In the 1st scenario, the customer declared a new type that is not (yet) supported by the producer.
In the 3rd scenario, the producer stops supporting a type.
The gravity of scenarios may of course wary, as something I consider soft regression, might be in a certain service in a business-critical process.
However, if it is critical then there is a significant motivation to cover it with a dedicated test case.
2nd and 4th scenarios are more severe, in both cases, the consumer may end up in an error, e.g. might be not able to deserialize the data.
Having a test case for each type should detect scenario 3 and 4.
In the 1st scenario, it may trigger the developer to create an extra test case that will fail on the producer site.
However, the test cases are helpless against the 2nd scenario.
So despite the relatively high cost, this strategy does not provide us with full test coverage.
Having one test case with a regex covering all valid types (i.e. hammer|knife|screwdriver) should be a strong trigger for the consumer developer to redesign the test case in 1st and 4th scenario.

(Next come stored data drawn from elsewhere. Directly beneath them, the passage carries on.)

(** ** Scripts of user actions *)

Inductive action :=
| InstallFile (file_path : string)
| InstallFolder (folder_path : string)
| RemoveMod (selection : option string) (confirm : bool)
| ToggleMod (selection : option string)
| MoveMod (selection : option string) (direction : Z).

Definition perform (e : env) (a : action) : state -> state * outcome :=
  match a with
  | InstallFile p => install_mod_file e p
  | InstallFolder p => install_mod_folder e p
  | RemoveMod sel confirm => remove_mod e sel confirm
  | ToggleMod sel => toggle_mod e sel
  | MoveMod sel direction => move_mod e sel direction
  end.

(** The states after each action of a script, each action under its own
    environment. *)
Fixpoint trace (script : list (env * action)) (st : state) : list state :=
  match script with
  | [] => []
  | (e, a) :: rest =>
      let st' := fst (perform e a st) in
      st' :: trace rest st'
  end.

(** ** Invariants *)

(** The priorities are [0, ..., N-1] in some order. *)
Definition dense (l : list mod_data) : Prop :=
  map priority l ≡ₚ map Z.of_nat (seq 0 (length l)).

(** Each entry's priority is its index. *)
Definition in_order (l : list mod_data) : Prop :=
  map priority l = map Z.of_nat (seq 0 (length l)).

(** ** Sample environments and registries *)

(** An environment where every call succeeds. *)
Definition calm : env :=
  Env (fun _ => true) CopyOk true WriteOk true None None.

Definition with_copy_result (c : copy_outcome) (e : env) : env :=
  Env (path_exists e) c (delete_ok e) (mods_write e) (config_write_ok e)
      (rmtree_leaves e) (config_cut e).

Definition with_delete_ok (b : bool) (e : env) : env :=
  Env (path_exists e) (copy_result e) b (mods_write e) (config_write_ok e)
      (rmtree_leaves e) (config_cut e).

Definition with_mods_write (w : write_outcome) (e : env) : env :=
  Env (path_exists e) (copy_result e) (delete_ok e) w (config_write_ok e)
      (rmtree_leaves e) (config_cut e).

Definition with_config_write_ok (b : bool) (e : env) : env :=
  Env (path_exists e) (copy_result e) (delete_ok e) (mods_write e) b
      (rmtree_leaves e) (config_cut e).

Definition with_rmtree_leaves (d : option (gmap string payload)) (e : env)
  : env :=
  Env (path_exists e) (copy_result e) (delete_ok e) (mods_write e)
      (config_write_ok e) d (config_cut e).

Definition empty_state : state := fresh None JsonAbsent ∅.

(** [A.zip] then folder [B] installed into an empty session. *)
Definition two_mods : state :=
  fst (install_mod_folder calm "/src/B"
         (fst (install_mod_file calm "/src/A.zip" empty_state))).


(** A registry as a hand-edited store can hold it: dense priorities that
    are not the indices. *)
Definition shuffled : state :=
  set_mods_data
    [Mod 0 "A" "A.zip" "/src/A.zip" true 2 "file";
     Mod 1 "B" "B" "/src/B" true 0 "folder";
     Mod 2 "C" "C.pak" "/src/C.pak" false 1 "file"]
    empty_state.


(** A session with a filled catalog. *)
Definition settled : state :=
  set_favorites (Favs ["/games"; "/opt/games"] ["/mods"])
    (set_paths "/games/doom" "/mods"
       (record_all calm files ["/dl/A.zip"; "/dl/B"]
          (record_all calm game ["/games/quake"; "/games/doom"] two_mods))).

Definition busy_script : list (env * action) :=
  [(calm, InstallFile "/src/D.esp");
   (with_copy_result CopyFailsPartway calm, InstallFolder "/src/E");
   (calm, MoveMod (Some "D") (-1));
   (with_mods_write WriteFailsPartway calm, ToggleMod (Some "A"));
   (with_delete_ok false calm, RemoveMod (Some "A") true);
   (calm, RemoveMod (Some "B") true)].

(** ** Further predicates on the registry *)

(** Each entry's [id] is its index, as after installs into an empty
    registry. *)
Definition ids_by_index (l : list mod_data) : Prop :=
  map id l = map Z.of_nat (seq 0 (length l)).

(** ** Favourites, clearing recents, choosing the folders *)

(** Exceptions of the methods below and what they show. *)
Inductive py_exn := KeyError | IndexError | ConfigWriteError.

Inductive report :=
| Done (status : string)
| Info (msg : string)
| Warn (msg : string)
| ErrorShown (title : string)
| Unhandled (e : py_exn)
| Silent.

(** [self.favorites[path_type]]: there is no key ['files']. *)
Definition get_fav (k : path_type) (f : favs) : option (list string) :=
  match k with
  | game => Some (fav_game f)
  | mods => Some (fav_mods f)
  | files => None
  end.

Definition set_fav (k : path_type) (l : list string) (f : favs) : favs :=
  match k with
  | game => Favs l (fav_mods f)
  | mods => Favs (fav_game f) l
  | files => f
  end.

Definition path_type_name (k : path_type) : string :=
  match k with
  | game => "game"
  | mods => "mods"
  | files => "files"
  end.

(** [save_config] as the last step of a method without handler. *)
Definition then_save_config (e : env) (ok : report) (st : state)
  : state * report :=
  match save_config e st with
  | (st', inr _) => (st', ok)
  | (st', inl _) => (st', Unhandled ConfigWriteError)
  end.

Definition add_to_favorites (e : env) (k : path_type) (path : string)
    (st : state) : state * report :=
  if (PyStr.truthy path && path_exists e path)%bool then
    match get_fav k (favorites st) with
    | None => (st, Unhandled KeyError)
    | Some l =>
        if bool_decide (path ∈ l) then (st, Silent)
        else
          then_save_config e
            (Info ("Added to " ++ path_type_name k ++ " favorites!"))
            (set_favorites (set_fav k (l ++ [path]) (favorites st)) st)
    end
  else (st, Silent).

(** [clear_recent_paths]: [confirm] is the answer to the yes/no box. *)
Definition clear_recent_paths (e : env) (k : path_type) (confirm : bool)
    (st : state) : state * report :=
  if confirm then
    then_save_config e Silent
      (set_recent_paths (set_recent k [] (recent_paths st)) st)
  else (st, Silent).

(** [remove_favorite]: the list box of the kind is looked up first
    ([fav_listboxes] has the keys of [favorites]); [selection] is
    [listbox.curselection()], empty or starting with the index chosen. *)
Definition remove_favorite (e : env) (k : path_type) (selection : option nat)
    (st : state) : state * report :=
  match get_fav k (favorites st) with
  | None => (st, Unhandled KeyError)
  | Some l =>
      match selection with
      | Some index =>
          if (index <? length l)%nat then
            then_save_config e Silent
              (set_favorites (set_fav k (delete index l) (favorites st)) st)
          else (st, Unhandled IndexError)
      | None =>
          (st, Warn ("Please select a " ++ path_type_name k
                     ++ " favorite to remove!"))
      end
  end.

(** [add_to_recent_paths] inside a method without handler. *)
Definition recent_step (e : env) (k : path_type) (path : string)
    (st : state) : state * (py_exn + unit) :=
  match add_to_recent_paths e k path st with
  | (st', inr _) => (st', inr tt)
  | (st', inl _) => (st', inl ConfigWriteError)
  end.

Definition set_game_path (g : string) (st : state) : state :=
  set_paths g (mods_folder st) st.

(** [select_game_path]: [chosen] is what the dialog returns, [accessible]
    the answer of [os.access(path, R_OK | X_OK)]. *)
Definition select_game_path (e : env) (chosen : option string)
    (accessible : bool) (st : state) : state * report :=
  match chosen with
  | Some path =>
      if PyStr.truthy path then
        if accessible then
          match recent_step e game path (set_game_path path st) with
          | (st1, inr _) =>
              then_save_config e (Done ("Game path set to: " ++ path)) st1
          | (st1, inl ex) => (st1, Unhandled ex)
          end
        else (st, ErrorShown "Permission Error")
      else (st, Silent)
  | None => (st, Silent)
  end.

(** How the access test of the add-mod dialogs ends: [open(...).read(1)]
    or [os.listdir]. *)
Inductive access := Readable | Denied | Broken.

(** What [add_mod_file_enhanced] and [add_mod_folder_enhanced] end with:
    nothing chosen; the error box of a refused or of a failed access test;
    an error box because [add_to_recent_paths] raised (which of the two
    boxes depends on the kind of the write error); or the outcome of the
    install they called. *)
Inductive add_report :=
| NothingChosen
| PermissionErrorBox
| AccessErrorBox
| RecentFailedBox
| Installed (o : outcome).

Definition add_mod_file_enhanced (e : env) (chosen : option string)
    (a : access) (st : state) : state * add_report :=
  match chosen with
  | Some file_path =>
      if PyStr.truthy file_path then
        match a with
        | Denied => (st, PermissionErrorBox)
        | Broken => (st, AccessErrorBox)
        | Readable =>
            match add_to_recent_paths e files file_path st with
            | (st1, inl _) => (st1, RecentFailedBox)
            | (st1, inr _) =>
                let (st2, o) := install_mod_file e file_path st1 in
                (st2, Installed o)
            end
        end
      else (st, NothingChosen)
  | None => (st, NothingChosen)
  end.

Definition add_mod_folder_enhanced (e : env) (chosen : option string)
    (a : access) (st : state) : state * add_report :=
  match chosen with
  | Some folder_path =>
      if PyStr.truthy folder_path then
        match a with
        | Denied => (st, PermissionErrorBox)
        | Broken => (st, AccessErrorBox)
        | Readable =>
            match add_to_recent_paths e files folder_path st with
            | (st1, inl _) => (st1, RecentFailedBox)
            | (st1, inr _) =>
                let (st2, o) := install_mod_folder e folder_path st1 in
                (st2, Installed o)
            end
        end
      else (st, NothingChosen)
  | None => (st, NothingChosen)
  end.

(** A path as [load_config] yields them: not empty, without ['|'], without
    white space around it. *)
Definition clean_path (p : string) : Prop :=
  PyStr.truthy p = true /\ PyStr.contains "|" p = false /\ PyStr.strip p = p.

(** The string is empty or begins with a character that is not white
    space. *)
Definition starts_clean (s : string) : Prop :=
  match s with
  | EmptyString => True
  | String c _ => PyStr.is_space c = false
  end.

(** A session with one favourite game folder. *)
Definition with_favorite : state :=
  set_favorites (Favs ["/games"] []) two_mods.


(** ** Launching the game *)

(** [f.lower().endswith(('.exe', '.AppImage', '.sh'))]. *)
Definition is_executable_name (f : string) : bool :=
  PyOs.endswith ".exe" (PyOs.lower f)
  || PyOs.endswith ".AppImage" (PyOs.lower f)
  || PyOs.endswith ".sh" (PyOs.lower f).

(** The Steam id [launch_game] reads off a Proton path, if any.
    [isdigit] is Python's [str.isdigit], whose table of Unicode digits is
    not part of the program. *)
Definition steam_id_of (isdigit : string -> bool) (game_path : string)
  : option string :=
  if PyOs.contains_str "steamapps/compatdata/" game_path then
    match PyOs.split_str "steamapps/compatdata/" game_path with
    | _ :: part :: _ =>
        let steam_id_path := hd EmptyString (PyStr.split "/" part) in
        if isdigit steam_id_path then Some steam_id_path else None
    | _ => None
    end
  else None.

(** What the system and the user do during one [launch_game]: whether
    the game path exists and is a directory, what [os.listdir] returns
    ([None] when it raises), the answer to the launch-method question,
    the index picked in [choose_executable] ([None] for Cancel), and
    whether [subprocess.Popen] succeeds.  The [chmod] before the spawn is
    best effort and has no part in the result. *)
Record launch_env := LaunchEnv {
  game_exists : bool;
  game_isdir : bool;
  listdir : option (list string);
  through_steam : bool;
  picked : option nat;
  popen_ok : bool
}.

Inductive launch_result :=
| LaunchError (msg : string)
| LaunchCancelled
| Spawned (argv : list string) (cwd : option string).

Definition popen (w : launch_env) (argv : list string) (cwd : option string)
  : launch_result :=
  if popen_ok w then Spawned argv cwd
  else LaunchError "Failed to launch game".
(** ** The namespace *)

(** X12: no step of the process creates, changes or removes an entry whose
    key does not start with the namespace token: whatever else the
    application keeps in the same cache is out of [useGlobal]'s reach. *)
Theorem outside_namespace_untouched w w' r key :
  step seedsExisting w w' →
  head key ≠ Some GLOBAL_KEY →
  ReactQuery.queries (deref r w') !! key = ReactQuery.queries (deref r w) !! key.
Proof.
  intros Hs Hk.
  assert (Hne : ∀ k, key ≠ theKey k).
  { intros k ->. by apply Hk. }
  assert (Hupd : ∀ r0 f w0,
    (∀ c, ReactQuery.queries (f c) !! key = ReactQuery.queries c !! key) →
    ReactQuery.queries (deref r (update r0 f w0)) !! key
      = ReactQuery.queries (deref r w0) !! key).
  { intros r0 f w0 Hf. destruct (decide (r0 = r)) as [->|Hr].
    - by rewrite deref_update_eq.
    - by rewrite deref_update_ne. }
  destruct Hs as [w | ? ? ? ? ? w u w' H | ? ? ? ? ? ? ? ? ? ? ? arg w H
    | ? ? ? ? ? ? ? ? ? ? ? w H | ? ? ? ? ? ? ? ? ? ? ? w H ].
  - by rewrite deref_queryClient.
  - destruct u as [get | data sd rf rs].
    + by destruct (useGlobal_Accessor_inv _ _ _ _ _ _ _ _ _ H) as (_ & _ & _ & -> & _).
    + destruct (useGlobal_Hook_inv _ _ _ _ _ _ _ _ _ _ _ _ H)
        as (r0 & k & _ & _ & _ & _ & _ & _ & _ & ->).
      destruct (decide (r0 = r)) as [->|Hr].
      * rewrite deref_update_eq.
        apply ReactQueryFacts.useQuery_lookup_other. exact (Hne k).
      * by rewrite deref_update_ne.
  - destruct (useGlobal_Hook_inv _ _ _ _ _ _ _ _ _ _ _ _ H)
      as (r0 & k & _ & _ & _ & _ & -> & _ & _ & _).
    apply Hupd. intros c. apply lookup_setQueryData_other. exact (Hne k).
  - destruct (useGlobal_Hook_inv _ _ _ _ _ _ _ _ _ _ _ _ H)
      as (r0 & k & _ & _ & _ & _ & _ & -> & _ & _).
    apply Hupd. intros c. by apply lookup_invalidateQueries_other, matchQuery_outside.
  - destruct (useGlobal_Hook_inv _ _ _ _ _ _ _ _ _ _ _ _ H)
      as (r0 & k & _ & _ & _ & _ & _ & _ & -> & _).
    apply Hupd. intros c.
    by apply ReactQueryFacts.lookup_removeQueries_other, matchQuery_outside.
Qed.

(** ** Outside a provider *)

(** X13: outside a provider hook mode never returns: the library's error
    leaves [useGlobal] when the singleton is there, and [useGlobal]'s own when
    it is not; accessor mode does fall back, and reads the singleton. *)
Theorem hook_mode_needs_provider g cid k initialData w :
  falsy (Some k) = false →
  useGlobal seedsExisting None g cid (Some k) initialData w
    = Throw (match g with
             | Some _ => NoQueryClientSet
             | None => NoQueryClientAvailable
             end)
  ∧ ∀ r, g = Some r →
      ∃ get, useGlobal seedsExisting None g cid None initialData w
               = Return (Accessor get, w)
             ∧ ∀ key w2, get key w2
                 = nullish (ReactQuery.getQueryData (theKey key) (deref r w2)) VNull.
Proof.
  intros Hf. split.
  - destruct g as [r|]; [|reflexivity].
    by apply (useGlobal_hook_outside seedsExisting _ _ _ _ _ r).
  - intros r ->. eexists. split; [reflexivity|]. reflexivity.
Qed.

End Further.

(** * Further scenarios *)

(** [["app", "user", "name"]] and [["app", "user.name"]]. *)
Lemma nested_keys_collapse_app_user_name :
  theKey (KArray ["app"; "user"; "name"]) = theKey (KArray ["app"; "user.name"]).
Proof.
  exact (proj1 (nested_keys_collapse ["app"] ["user"; "name"]
    ltac:(discriminate) ltac:(discriminate))).
Defined.

(** [["app", "user"]] and [["app", "theme"]]. *)
Lemma dot_free_keys_do_not_collide_app :
  theKey (KArray ["app"; "user"]) ≠ theKey (KArray ["app"; "theme"]).
Proof.
  apply dot_free_keys_do_not_collide.
  - discriminate.
  - discriminate.
  - repeat constructor.
  - repeat constructor.
  - discriminate.
Defined.

(** The accessor after ["THEME"] was seeded: nothing changes, and ["USER"]
    reads as [null]. *)
Lemma accessor_reads_only_USER :
  match useGlobal true None (Some 0) 2 None omitted themeLight with
  | Return (Accessor get, w') =>
      w' = themeLight ∧ get (KString "USER") themeLight = VNull
  | _ => False
  end.
Proof.
  pose proof (accessor_reads_only true None (Some 0) 2 None omitted themeLight
    _ _ 0 eq_refl eq_refl) as [Hw Hget].
  split; [exact Hw|].
  exact (proj1 (proj2 (Hget (KString "USER") themeLight)) eq_refl).
Defined.

(** With ["THEME"] and ["USER"] both seeded, resetting ["THEME"] leaves the
    entry of ["USER"] as it was: ["ann"] is still stored. *)
Lemma other_keys_untouched_USER :
  match useGlobal true (Some 0) (Some 0) 1 (Some (KString "THEME"))
          (InitValue (VStr "light")) loaded with
  | Return (Hook _ _ _ reset, _) =>
      ReactQuery.queries (deref 0 (reset themeAndUser)) !! theKey (KString "USER")
        = ReactQuery.queries (deref 0 themeAndUser) !! theKey (KString "USER")
      ∧ ReactQuery.getQueryData (theKey (KString "USER")) (deref 0 themeAndUser)
        = VStr "ann"
      ∧ ReactQuery.getQueryData (theKey (KString "THEME")) (deref 0 themeAndUser)
        = VStr "light"
      ∧ ReactQuery.getQueryData (theKey (KString "THEME"))
          (deref 0 (reset themeAndUser)) = VUndefined
  | _ => False
  end.
Proof.
  pose proof (other_keys_untouched true (Some 0) (Some 0) 1 (KString "THEME")
    (InitValue (VStr "light")) loaded _ _ _ _ _ 0 (KString "USER")
    eq_refl eq_refl ltac:(discriminate) 0) as [_ H].
  split; [exact (proj2 (proj2 (H themeAndUser)))|].
  split; [reflexivity|]. split; reflexivity.
Defined.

Once the regex is adjusted to new consumer capabilities it can detect scenario 4 with probability p=1/3 (i.e. the test will fail if the producer selected screwdriver as sample value).
Even without regex adjustment, it will detect the 3rd scenario with p=1/3.
This strategy is helpless against the 1st and 2nd scenario.
However, on top of the regex, we can do more.
Namely, we can design the producer test case with random data.
Assuming that the type in question is defined as follows:
enum Tool {hammer,knife,screwdriver}
we can render the test data with:
responseBody = Arranger.some(Tool.class);
This piece of code uses test-arranger, but there are other libraries that can do the same as well.
It selects one of the valid enum values.
Each time it can be a different one.
What does it change?
Now we can detect the 2nd scenario and after regex adjustment the 4th one.
So it covers the most severe scenarios.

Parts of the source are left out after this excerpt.